** SOURCE DATA follows **
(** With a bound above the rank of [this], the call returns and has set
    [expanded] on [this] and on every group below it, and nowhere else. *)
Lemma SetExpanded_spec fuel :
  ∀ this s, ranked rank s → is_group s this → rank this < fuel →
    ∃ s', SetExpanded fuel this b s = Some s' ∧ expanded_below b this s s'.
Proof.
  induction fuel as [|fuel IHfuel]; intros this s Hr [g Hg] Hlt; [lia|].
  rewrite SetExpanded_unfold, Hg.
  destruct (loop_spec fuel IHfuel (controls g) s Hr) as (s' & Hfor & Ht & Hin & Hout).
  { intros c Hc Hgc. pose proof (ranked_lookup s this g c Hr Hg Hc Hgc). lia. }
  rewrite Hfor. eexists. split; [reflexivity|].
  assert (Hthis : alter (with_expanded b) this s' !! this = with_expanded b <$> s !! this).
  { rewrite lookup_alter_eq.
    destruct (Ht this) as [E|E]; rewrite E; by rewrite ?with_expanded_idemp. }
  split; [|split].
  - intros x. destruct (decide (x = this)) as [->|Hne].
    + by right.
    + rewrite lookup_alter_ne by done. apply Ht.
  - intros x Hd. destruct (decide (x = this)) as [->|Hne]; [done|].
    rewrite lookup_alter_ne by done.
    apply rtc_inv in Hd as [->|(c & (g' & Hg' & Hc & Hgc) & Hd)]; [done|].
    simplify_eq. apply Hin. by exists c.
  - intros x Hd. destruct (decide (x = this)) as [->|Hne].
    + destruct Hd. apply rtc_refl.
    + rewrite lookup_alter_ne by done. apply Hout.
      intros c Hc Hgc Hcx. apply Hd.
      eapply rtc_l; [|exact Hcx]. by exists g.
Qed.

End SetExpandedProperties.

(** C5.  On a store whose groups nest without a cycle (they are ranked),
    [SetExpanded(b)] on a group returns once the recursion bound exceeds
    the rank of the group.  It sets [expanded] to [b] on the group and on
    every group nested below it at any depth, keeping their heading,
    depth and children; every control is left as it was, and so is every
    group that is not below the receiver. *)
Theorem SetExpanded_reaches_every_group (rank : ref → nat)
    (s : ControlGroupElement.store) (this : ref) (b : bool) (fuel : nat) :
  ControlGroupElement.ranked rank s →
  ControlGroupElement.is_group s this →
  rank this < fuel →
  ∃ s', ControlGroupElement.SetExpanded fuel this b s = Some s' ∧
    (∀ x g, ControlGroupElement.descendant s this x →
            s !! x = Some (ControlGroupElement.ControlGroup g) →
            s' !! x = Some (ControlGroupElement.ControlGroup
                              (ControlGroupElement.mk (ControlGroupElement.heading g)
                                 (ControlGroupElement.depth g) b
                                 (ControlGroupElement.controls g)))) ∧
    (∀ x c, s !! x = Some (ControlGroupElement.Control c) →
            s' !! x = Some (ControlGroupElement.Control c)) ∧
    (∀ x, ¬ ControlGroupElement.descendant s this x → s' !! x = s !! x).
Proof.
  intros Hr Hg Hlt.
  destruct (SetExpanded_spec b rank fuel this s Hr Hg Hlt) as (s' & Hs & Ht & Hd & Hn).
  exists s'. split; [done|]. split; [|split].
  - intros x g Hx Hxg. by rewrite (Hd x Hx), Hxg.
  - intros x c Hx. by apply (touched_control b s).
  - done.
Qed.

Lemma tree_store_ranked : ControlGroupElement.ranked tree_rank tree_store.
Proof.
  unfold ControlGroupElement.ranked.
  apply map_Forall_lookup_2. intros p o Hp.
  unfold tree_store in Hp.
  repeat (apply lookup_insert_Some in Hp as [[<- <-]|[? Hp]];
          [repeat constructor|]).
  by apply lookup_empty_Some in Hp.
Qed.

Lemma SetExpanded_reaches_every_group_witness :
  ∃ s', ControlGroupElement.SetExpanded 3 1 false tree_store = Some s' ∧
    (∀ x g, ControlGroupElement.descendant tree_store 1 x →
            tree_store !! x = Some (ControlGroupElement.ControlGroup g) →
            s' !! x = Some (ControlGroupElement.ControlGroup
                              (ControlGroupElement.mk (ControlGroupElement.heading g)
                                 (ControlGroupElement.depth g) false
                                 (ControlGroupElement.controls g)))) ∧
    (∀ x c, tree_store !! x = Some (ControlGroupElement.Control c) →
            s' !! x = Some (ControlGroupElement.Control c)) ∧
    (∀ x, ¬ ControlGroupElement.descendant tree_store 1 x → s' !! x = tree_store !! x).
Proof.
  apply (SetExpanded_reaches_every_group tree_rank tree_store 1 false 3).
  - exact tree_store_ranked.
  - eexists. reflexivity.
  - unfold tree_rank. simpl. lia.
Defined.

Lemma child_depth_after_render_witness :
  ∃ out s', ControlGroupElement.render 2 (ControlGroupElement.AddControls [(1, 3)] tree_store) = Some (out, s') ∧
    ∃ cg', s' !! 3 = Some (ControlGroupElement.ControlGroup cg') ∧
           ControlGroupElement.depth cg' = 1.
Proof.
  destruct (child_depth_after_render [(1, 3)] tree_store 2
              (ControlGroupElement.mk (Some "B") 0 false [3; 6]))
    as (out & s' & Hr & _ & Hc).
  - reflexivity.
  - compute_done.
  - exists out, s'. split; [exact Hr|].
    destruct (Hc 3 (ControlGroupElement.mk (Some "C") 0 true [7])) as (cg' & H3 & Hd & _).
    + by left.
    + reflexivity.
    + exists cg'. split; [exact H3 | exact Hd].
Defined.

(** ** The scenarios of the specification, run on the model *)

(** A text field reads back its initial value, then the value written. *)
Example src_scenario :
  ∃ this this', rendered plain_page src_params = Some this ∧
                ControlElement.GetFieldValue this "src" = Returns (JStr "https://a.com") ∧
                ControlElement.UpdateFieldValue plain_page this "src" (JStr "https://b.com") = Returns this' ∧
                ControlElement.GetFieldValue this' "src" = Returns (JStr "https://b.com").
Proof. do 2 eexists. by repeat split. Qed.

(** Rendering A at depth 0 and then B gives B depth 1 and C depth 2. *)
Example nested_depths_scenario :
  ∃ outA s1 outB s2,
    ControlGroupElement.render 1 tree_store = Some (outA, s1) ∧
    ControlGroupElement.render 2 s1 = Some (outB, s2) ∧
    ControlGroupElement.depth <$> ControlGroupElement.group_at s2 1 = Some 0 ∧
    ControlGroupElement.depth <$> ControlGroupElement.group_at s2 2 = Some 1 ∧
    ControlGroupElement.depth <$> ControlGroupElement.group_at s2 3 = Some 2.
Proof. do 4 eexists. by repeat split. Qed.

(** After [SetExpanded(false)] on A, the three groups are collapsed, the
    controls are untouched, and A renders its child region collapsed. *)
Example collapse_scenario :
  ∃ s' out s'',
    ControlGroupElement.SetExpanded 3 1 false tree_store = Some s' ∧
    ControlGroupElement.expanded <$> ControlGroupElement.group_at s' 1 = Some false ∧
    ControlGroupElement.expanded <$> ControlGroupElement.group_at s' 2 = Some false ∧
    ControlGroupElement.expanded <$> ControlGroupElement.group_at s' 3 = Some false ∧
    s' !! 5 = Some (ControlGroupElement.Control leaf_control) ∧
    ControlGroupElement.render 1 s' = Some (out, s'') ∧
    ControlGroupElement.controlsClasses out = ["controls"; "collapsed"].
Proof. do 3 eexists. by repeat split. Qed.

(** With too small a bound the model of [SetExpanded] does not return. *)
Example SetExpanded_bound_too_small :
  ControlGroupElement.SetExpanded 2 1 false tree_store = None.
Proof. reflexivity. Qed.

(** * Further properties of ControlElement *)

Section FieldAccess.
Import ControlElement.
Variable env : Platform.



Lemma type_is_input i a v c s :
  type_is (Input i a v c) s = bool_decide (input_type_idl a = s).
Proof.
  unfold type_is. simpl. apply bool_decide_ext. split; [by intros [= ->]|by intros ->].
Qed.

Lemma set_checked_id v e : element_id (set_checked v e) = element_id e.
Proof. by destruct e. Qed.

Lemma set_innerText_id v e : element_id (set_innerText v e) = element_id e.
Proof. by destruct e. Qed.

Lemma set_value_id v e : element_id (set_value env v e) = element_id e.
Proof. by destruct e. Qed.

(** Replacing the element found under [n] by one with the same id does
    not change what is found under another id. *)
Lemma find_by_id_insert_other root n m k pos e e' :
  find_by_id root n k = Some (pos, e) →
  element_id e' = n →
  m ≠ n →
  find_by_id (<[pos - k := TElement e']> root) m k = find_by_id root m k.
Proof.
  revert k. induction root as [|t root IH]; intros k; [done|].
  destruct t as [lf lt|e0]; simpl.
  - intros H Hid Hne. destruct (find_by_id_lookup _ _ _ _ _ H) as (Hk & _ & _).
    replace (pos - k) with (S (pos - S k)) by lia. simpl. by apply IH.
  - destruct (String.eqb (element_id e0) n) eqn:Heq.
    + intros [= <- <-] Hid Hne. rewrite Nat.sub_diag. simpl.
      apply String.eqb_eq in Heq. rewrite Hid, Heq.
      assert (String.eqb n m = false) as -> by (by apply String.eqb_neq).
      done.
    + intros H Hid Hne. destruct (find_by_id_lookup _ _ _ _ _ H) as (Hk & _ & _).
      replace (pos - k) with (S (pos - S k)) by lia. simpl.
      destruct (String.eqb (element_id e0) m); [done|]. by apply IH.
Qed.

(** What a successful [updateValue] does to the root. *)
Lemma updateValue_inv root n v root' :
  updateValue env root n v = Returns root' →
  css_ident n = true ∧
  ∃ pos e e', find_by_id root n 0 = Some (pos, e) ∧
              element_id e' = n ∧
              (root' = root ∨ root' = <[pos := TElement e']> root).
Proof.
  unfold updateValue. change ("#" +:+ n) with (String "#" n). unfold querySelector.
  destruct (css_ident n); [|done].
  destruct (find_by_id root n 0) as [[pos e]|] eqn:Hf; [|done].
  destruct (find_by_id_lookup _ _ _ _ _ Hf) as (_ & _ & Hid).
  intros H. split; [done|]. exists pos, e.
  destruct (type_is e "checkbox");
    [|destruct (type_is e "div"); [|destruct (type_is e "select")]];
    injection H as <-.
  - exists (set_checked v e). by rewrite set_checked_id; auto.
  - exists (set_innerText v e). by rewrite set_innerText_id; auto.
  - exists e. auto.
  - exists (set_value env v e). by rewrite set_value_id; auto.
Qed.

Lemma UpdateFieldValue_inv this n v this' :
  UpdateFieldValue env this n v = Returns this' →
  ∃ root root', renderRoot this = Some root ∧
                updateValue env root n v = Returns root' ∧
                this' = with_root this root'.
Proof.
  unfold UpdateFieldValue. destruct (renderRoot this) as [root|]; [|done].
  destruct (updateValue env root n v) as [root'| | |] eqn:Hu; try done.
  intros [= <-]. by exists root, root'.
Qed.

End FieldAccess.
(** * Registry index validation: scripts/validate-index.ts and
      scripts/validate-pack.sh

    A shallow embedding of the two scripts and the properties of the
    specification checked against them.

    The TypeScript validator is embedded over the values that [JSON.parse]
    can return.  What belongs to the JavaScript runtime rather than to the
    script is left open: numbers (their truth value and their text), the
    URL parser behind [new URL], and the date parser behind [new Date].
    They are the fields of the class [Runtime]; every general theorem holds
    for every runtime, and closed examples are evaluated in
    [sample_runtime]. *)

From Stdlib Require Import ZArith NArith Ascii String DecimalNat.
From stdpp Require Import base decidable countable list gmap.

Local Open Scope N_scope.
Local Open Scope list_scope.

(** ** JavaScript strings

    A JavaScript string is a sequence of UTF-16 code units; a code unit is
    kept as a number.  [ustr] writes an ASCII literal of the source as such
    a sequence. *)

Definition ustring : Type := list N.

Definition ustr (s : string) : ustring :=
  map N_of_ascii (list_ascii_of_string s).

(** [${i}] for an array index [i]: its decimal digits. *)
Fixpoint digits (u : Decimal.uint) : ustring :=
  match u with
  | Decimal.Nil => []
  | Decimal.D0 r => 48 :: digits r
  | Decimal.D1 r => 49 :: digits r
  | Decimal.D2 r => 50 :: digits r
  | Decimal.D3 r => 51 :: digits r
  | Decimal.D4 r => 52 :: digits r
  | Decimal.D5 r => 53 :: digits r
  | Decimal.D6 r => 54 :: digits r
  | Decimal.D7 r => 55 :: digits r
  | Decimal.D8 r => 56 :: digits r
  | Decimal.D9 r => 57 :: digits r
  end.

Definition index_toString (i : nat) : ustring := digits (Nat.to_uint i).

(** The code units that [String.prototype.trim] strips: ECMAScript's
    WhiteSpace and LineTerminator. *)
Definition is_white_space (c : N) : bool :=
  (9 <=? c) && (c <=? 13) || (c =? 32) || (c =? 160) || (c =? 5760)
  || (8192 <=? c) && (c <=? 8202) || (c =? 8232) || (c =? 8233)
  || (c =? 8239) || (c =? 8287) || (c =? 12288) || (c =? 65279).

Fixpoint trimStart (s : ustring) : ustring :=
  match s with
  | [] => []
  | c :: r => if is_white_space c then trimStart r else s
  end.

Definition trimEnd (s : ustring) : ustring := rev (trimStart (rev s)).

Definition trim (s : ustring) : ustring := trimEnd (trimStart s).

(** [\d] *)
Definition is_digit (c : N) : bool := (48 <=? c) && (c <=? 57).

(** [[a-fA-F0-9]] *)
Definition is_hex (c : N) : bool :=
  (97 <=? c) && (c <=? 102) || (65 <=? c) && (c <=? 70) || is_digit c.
** End of SOURCE DATA **
TASK OBJECTIVE: Above are the records; print exactly the lines from the line with "(ControlGroupElement.depth g) b" to the line with "(∀ x g, ControlGroupElement.descendant tree_store", including both, and nothing else.

EXERCISE RESPONSE:
                                 (ControlGroupElement.depth g) b
                                 (ControlGroupElement.controls g)))) ∧
    (∀ x c, s !! x = Some (ControlGroupElement.Control c) →
            s' !! x = Some (ControlGroupElement.Control c)) ∧
    (∀ x, ¬ ControlGroupElement.descendant s this x → s' !! x = s !! x).
Proof.
  intros Hr Hg Hlt.
  destruct (SetExpanded_spec b rank fuel this s Hr Hg Hlt) as (s' & Hs & Ht & Hd & Hn).
  exists s'. split; [done|]. split; [|split].
  - intros x g Hx Hxg. by rewrite (Hd x Hx), Hxg.
  - intros x c Hx. by apply (touched_control b s).
  - done.
Qed.

Lemma tree_store_ranked : ControlGroupElement.ranked tree_rank tree_store.
Proof.
  unfold ControlGroupElement.ranked.
  apply map_Forall_lookup_2. intros p o Hp.
  unfold tree_store in Hp.
  repeat (apply lookup_insert_Some in Hp as [[<- <-]|[? Hp]];
          [repeat constructor|]).
  by apply lookup_empty_Some in Hp.
Qed.

Lemma SetExpanded_reaches_every_group_witness :
  ∃ s', ControlGroupElement.SetExpanded 3 1 false tree_store = Some s' ∧
    (∀ x g, ControlGroupElement.descendant tree_store 1 x →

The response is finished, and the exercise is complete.